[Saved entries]
<<<<
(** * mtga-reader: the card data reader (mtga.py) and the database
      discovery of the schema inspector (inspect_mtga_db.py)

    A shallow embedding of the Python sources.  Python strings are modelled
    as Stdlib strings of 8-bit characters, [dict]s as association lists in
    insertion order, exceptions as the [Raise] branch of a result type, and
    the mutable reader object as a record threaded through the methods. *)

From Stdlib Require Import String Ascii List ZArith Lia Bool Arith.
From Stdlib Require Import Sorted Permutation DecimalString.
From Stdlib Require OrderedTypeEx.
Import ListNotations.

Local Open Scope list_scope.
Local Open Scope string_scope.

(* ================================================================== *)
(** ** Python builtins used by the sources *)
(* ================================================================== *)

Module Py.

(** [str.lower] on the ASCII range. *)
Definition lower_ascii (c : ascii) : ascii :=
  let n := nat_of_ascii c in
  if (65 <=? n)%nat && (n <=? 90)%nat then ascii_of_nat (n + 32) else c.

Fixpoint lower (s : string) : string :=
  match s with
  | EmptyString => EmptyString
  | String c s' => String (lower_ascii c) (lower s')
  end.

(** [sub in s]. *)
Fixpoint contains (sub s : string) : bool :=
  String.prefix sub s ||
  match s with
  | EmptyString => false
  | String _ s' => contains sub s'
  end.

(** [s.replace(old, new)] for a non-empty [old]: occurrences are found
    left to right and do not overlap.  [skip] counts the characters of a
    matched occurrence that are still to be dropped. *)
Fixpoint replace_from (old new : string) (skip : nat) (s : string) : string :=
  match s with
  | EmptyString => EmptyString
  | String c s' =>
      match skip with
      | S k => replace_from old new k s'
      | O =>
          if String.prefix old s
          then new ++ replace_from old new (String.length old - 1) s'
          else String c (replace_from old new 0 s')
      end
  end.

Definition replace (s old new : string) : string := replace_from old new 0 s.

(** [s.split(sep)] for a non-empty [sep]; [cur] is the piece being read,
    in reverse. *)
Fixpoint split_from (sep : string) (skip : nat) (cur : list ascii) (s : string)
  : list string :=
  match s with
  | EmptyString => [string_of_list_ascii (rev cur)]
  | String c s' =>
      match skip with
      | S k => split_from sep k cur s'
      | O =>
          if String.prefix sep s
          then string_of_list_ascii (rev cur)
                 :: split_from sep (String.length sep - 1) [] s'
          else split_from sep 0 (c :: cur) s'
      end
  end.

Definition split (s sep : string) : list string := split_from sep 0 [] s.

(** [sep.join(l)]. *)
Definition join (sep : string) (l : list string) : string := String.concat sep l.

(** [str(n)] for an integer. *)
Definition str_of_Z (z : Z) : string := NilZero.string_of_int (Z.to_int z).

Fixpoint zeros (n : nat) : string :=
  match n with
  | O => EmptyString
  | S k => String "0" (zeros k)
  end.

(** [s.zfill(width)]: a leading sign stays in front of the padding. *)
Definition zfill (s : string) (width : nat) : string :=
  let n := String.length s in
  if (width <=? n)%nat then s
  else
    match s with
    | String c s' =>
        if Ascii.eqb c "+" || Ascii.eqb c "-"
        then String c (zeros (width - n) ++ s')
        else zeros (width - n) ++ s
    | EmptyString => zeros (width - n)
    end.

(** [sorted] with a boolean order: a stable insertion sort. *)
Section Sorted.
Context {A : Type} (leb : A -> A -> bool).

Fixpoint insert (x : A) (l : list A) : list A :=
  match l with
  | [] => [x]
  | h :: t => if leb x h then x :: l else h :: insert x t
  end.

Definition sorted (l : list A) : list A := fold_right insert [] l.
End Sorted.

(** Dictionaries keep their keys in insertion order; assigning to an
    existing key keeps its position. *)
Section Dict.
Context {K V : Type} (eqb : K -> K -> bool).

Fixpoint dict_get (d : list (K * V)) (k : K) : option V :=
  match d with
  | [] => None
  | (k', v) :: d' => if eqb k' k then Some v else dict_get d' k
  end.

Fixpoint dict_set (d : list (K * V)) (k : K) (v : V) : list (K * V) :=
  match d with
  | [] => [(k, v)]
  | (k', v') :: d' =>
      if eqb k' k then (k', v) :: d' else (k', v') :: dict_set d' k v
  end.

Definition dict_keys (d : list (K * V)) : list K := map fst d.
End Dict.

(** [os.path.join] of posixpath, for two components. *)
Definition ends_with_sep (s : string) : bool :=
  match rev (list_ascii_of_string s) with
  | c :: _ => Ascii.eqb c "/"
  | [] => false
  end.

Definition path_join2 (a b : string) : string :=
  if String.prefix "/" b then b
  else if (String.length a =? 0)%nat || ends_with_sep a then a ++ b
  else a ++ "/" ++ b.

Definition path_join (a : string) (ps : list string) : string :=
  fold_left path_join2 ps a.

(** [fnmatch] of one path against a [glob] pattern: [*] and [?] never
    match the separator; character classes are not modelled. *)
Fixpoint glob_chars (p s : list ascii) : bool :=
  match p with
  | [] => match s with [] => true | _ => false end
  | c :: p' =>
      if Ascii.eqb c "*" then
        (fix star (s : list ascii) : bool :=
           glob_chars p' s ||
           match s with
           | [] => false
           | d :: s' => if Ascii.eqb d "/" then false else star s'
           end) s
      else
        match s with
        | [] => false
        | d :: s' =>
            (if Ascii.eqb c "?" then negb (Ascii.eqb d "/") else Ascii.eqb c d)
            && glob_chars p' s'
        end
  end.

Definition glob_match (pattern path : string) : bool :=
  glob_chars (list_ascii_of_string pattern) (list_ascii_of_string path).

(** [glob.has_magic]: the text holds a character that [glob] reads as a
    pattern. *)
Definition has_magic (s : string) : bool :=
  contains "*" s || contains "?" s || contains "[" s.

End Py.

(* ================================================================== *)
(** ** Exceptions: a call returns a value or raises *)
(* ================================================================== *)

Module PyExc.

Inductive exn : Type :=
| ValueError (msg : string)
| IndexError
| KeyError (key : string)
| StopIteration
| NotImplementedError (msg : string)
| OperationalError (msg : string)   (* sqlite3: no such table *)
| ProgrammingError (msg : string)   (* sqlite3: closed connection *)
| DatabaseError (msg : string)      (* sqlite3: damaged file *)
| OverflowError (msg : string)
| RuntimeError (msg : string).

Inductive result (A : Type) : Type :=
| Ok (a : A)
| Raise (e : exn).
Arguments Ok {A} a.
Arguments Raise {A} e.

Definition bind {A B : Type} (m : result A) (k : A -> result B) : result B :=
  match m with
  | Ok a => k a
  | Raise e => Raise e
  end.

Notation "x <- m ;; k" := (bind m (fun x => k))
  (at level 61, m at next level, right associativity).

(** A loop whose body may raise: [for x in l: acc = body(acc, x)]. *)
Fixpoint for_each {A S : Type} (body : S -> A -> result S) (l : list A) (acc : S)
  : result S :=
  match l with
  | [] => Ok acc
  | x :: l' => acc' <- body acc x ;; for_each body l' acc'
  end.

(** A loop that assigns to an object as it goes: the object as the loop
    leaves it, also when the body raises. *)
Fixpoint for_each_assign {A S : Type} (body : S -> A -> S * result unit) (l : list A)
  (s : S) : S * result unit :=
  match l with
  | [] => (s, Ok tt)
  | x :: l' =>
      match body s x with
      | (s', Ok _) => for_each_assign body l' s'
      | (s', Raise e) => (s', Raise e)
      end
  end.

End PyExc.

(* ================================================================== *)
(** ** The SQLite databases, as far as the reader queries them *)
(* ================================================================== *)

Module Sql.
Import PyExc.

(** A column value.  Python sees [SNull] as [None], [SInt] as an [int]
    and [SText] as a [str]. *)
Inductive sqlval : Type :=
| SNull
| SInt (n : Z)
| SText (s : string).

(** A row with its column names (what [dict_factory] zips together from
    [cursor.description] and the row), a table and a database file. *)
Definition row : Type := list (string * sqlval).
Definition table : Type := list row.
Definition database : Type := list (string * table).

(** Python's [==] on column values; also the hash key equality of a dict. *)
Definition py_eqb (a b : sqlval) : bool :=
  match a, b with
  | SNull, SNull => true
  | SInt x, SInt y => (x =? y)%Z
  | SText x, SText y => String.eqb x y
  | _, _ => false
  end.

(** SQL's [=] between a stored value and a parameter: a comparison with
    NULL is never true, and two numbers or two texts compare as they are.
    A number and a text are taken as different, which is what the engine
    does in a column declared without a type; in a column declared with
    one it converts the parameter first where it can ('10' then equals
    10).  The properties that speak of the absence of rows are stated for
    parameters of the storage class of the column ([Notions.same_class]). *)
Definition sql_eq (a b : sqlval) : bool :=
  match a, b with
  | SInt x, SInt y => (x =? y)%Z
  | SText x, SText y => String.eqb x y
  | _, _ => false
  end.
>>>>
<<<<
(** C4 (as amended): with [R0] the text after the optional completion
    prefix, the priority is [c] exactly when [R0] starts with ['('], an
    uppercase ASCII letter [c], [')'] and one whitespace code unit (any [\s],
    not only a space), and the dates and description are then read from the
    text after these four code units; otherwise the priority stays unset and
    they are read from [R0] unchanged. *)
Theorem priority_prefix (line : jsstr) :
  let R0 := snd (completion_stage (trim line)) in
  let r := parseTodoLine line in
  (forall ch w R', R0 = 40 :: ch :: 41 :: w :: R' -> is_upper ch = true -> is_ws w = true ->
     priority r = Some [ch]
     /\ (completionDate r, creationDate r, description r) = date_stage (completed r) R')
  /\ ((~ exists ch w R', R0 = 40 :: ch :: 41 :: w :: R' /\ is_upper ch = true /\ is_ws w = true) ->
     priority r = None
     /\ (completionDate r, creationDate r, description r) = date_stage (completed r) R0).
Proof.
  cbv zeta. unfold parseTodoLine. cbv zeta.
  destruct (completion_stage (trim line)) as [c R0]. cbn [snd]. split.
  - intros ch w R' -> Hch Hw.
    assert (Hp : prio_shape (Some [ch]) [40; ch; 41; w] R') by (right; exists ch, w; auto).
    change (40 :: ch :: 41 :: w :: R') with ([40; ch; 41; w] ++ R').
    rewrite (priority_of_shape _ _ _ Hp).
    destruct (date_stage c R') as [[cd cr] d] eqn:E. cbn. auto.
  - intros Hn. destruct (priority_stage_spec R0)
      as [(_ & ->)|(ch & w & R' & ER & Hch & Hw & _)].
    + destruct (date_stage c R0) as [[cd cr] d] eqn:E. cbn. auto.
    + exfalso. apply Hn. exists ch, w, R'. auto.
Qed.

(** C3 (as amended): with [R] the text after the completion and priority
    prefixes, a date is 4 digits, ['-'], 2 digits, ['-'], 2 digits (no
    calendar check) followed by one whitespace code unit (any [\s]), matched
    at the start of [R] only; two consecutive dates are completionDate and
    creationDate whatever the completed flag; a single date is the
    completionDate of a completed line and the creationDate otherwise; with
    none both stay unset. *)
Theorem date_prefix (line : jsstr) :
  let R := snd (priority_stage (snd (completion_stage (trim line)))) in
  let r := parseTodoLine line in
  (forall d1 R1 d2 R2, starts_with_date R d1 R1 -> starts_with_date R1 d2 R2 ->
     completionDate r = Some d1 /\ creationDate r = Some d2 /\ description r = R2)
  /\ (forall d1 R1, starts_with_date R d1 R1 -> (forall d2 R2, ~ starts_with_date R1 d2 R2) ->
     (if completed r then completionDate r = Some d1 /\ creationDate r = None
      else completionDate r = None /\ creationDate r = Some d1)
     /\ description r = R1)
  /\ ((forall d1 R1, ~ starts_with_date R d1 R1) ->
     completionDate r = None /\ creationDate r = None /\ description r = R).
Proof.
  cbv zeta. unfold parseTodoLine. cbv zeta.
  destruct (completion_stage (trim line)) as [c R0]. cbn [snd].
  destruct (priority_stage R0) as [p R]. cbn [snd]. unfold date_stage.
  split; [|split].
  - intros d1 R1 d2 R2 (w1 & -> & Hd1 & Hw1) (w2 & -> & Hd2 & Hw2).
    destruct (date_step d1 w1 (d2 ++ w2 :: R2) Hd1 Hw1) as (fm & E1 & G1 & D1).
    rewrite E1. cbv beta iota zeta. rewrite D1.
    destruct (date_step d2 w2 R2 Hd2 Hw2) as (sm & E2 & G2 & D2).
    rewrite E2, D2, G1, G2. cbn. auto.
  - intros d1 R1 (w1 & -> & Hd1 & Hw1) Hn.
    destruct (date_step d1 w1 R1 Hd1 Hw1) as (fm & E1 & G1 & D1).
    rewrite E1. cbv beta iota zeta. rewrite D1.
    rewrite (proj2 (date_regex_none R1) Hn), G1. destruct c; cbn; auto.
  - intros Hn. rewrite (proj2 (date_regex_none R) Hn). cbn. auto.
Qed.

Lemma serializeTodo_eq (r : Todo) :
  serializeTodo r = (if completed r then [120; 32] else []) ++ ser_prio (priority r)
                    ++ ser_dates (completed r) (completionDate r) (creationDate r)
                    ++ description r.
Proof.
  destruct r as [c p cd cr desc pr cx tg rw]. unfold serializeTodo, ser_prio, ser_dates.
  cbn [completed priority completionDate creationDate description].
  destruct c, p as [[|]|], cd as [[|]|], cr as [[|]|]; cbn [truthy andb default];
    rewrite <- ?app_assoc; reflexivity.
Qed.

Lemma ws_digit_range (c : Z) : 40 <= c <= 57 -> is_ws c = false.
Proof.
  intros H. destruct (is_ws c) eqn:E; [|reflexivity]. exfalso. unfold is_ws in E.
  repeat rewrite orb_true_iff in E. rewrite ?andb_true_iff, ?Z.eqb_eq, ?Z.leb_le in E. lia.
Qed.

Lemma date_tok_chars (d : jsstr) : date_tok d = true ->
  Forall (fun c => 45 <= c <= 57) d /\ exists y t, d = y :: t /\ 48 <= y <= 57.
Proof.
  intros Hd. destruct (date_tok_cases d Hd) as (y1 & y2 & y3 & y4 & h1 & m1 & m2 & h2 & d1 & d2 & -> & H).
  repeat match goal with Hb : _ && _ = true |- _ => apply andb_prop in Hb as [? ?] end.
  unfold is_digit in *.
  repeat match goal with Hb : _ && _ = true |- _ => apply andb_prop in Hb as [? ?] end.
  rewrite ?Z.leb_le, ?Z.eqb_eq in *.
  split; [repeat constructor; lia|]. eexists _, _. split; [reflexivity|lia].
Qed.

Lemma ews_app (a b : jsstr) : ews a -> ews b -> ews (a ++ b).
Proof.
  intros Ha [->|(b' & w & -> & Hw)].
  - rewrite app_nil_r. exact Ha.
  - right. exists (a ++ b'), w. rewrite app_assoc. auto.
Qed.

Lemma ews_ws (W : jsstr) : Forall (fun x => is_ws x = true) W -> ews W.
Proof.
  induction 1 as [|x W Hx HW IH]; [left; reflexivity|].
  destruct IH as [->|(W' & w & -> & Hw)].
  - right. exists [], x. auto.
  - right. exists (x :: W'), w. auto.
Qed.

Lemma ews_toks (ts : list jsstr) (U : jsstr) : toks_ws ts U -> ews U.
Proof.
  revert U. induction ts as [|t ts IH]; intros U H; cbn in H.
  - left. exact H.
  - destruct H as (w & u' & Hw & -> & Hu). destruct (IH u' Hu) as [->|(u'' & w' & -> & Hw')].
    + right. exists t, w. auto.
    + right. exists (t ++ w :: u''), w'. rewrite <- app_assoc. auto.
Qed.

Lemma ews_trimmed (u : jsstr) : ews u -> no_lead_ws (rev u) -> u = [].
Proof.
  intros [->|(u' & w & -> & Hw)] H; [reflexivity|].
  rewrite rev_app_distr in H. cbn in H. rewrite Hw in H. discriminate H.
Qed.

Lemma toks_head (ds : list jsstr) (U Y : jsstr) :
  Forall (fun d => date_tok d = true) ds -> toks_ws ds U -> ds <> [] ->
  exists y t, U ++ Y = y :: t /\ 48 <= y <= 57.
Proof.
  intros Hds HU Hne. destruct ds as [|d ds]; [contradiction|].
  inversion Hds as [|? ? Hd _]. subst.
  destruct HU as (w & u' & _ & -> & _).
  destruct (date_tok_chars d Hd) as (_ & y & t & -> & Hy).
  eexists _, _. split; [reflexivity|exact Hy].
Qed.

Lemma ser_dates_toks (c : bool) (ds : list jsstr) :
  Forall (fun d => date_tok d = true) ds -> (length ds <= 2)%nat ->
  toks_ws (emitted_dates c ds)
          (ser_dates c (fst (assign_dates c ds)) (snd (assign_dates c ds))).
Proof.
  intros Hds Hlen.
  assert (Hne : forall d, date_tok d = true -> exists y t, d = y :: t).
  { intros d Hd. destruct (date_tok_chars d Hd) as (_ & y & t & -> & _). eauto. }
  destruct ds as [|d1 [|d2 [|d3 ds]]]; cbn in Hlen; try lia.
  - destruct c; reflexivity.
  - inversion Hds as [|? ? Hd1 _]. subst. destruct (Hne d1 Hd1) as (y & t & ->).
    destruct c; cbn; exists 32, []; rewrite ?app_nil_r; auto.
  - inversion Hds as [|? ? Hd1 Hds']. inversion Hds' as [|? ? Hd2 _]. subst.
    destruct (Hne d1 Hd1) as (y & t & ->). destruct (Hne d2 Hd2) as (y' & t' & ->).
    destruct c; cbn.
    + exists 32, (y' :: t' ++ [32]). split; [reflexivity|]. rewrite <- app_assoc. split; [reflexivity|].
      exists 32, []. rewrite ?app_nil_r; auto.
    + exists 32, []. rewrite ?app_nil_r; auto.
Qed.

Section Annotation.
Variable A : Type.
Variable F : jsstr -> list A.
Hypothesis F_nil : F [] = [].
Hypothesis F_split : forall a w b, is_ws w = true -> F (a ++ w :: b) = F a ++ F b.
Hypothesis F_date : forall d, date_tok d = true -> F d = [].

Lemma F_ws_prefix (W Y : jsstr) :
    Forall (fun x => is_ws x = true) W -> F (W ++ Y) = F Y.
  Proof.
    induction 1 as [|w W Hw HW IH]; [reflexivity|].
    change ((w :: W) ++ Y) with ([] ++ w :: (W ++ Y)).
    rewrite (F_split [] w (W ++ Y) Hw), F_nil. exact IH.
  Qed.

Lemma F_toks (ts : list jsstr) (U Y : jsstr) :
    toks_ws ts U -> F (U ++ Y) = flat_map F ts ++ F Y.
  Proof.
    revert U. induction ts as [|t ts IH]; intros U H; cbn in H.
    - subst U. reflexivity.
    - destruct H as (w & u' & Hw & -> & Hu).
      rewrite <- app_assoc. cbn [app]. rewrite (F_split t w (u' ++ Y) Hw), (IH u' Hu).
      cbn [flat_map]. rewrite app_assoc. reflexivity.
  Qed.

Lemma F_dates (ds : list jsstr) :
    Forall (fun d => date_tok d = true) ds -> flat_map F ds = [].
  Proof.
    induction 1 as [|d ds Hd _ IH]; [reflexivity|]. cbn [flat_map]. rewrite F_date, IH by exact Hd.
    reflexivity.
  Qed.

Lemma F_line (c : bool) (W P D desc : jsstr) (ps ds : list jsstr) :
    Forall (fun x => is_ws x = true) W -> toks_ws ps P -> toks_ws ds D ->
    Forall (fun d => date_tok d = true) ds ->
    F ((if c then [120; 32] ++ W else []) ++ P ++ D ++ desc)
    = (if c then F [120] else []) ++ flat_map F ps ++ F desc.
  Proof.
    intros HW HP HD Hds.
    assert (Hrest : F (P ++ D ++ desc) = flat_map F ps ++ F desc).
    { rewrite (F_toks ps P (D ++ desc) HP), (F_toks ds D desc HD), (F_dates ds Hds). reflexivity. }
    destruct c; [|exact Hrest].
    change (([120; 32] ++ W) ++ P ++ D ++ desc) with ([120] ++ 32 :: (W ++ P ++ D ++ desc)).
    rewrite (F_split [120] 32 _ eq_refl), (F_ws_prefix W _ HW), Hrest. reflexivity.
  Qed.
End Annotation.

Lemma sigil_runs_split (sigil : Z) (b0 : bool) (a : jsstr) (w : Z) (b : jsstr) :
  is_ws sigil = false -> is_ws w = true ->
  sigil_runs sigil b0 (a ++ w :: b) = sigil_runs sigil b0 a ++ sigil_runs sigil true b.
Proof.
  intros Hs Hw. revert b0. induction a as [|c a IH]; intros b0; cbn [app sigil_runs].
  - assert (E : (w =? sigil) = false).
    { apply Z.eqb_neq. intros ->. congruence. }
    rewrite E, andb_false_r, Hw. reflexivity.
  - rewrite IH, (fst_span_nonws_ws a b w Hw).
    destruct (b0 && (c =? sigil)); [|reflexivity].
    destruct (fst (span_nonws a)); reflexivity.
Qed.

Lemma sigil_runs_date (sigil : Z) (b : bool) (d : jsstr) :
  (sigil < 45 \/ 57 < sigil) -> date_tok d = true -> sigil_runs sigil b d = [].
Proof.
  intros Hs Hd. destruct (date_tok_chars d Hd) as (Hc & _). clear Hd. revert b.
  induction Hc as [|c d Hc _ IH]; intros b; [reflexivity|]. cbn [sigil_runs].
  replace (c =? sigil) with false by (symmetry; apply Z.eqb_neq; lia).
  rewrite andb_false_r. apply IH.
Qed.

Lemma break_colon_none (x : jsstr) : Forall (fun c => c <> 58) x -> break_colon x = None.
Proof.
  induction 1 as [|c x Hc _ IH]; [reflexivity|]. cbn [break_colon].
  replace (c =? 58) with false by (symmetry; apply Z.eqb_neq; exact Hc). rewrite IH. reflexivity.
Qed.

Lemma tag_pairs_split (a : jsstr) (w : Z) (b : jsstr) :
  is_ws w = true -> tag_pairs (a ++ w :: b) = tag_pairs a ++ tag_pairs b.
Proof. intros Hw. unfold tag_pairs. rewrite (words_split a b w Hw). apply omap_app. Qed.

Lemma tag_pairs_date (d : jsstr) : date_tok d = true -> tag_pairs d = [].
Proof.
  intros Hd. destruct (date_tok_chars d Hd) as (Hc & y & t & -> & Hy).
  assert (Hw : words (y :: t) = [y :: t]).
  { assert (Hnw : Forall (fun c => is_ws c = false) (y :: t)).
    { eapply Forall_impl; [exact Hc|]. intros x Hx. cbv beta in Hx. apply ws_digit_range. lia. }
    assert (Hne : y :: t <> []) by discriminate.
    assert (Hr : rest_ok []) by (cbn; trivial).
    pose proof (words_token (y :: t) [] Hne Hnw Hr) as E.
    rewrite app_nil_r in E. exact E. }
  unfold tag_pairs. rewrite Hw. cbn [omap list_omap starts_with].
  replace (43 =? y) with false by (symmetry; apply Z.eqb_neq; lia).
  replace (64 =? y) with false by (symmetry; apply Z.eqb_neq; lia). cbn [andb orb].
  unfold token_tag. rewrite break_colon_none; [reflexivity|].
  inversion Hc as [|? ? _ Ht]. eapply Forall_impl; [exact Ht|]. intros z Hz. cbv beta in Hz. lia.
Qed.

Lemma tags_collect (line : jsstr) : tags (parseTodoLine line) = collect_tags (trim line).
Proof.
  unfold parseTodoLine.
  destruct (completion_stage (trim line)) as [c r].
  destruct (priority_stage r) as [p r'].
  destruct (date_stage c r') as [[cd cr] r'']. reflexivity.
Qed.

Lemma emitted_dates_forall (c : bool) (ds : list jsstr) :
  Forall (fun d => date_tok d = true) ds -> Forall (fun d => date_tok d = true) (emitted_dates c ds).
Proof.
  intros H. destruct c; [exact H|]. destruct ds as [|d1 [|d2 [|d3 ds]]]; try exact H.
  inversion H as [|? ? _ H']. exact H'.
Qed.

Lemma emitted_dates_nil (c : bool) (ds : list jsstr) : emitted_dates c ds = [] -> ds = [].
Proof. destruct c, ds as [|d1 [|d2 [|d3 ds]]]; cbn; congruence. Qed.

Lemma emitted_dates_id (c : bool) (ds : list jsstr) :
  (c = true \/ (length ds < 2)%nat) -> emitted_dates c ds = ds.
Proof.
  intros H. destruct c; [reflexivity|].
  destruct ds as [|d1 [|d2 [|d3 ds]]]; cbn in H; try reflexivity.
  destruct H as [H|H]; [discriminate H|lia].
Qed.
>>>>
__WHAT YOU NEED TO DO__: If a line in the records above holds the string "Section", copy it.

__TASK SOLUTION__:
Section Sorted.
Section Dict.
Section Annotation.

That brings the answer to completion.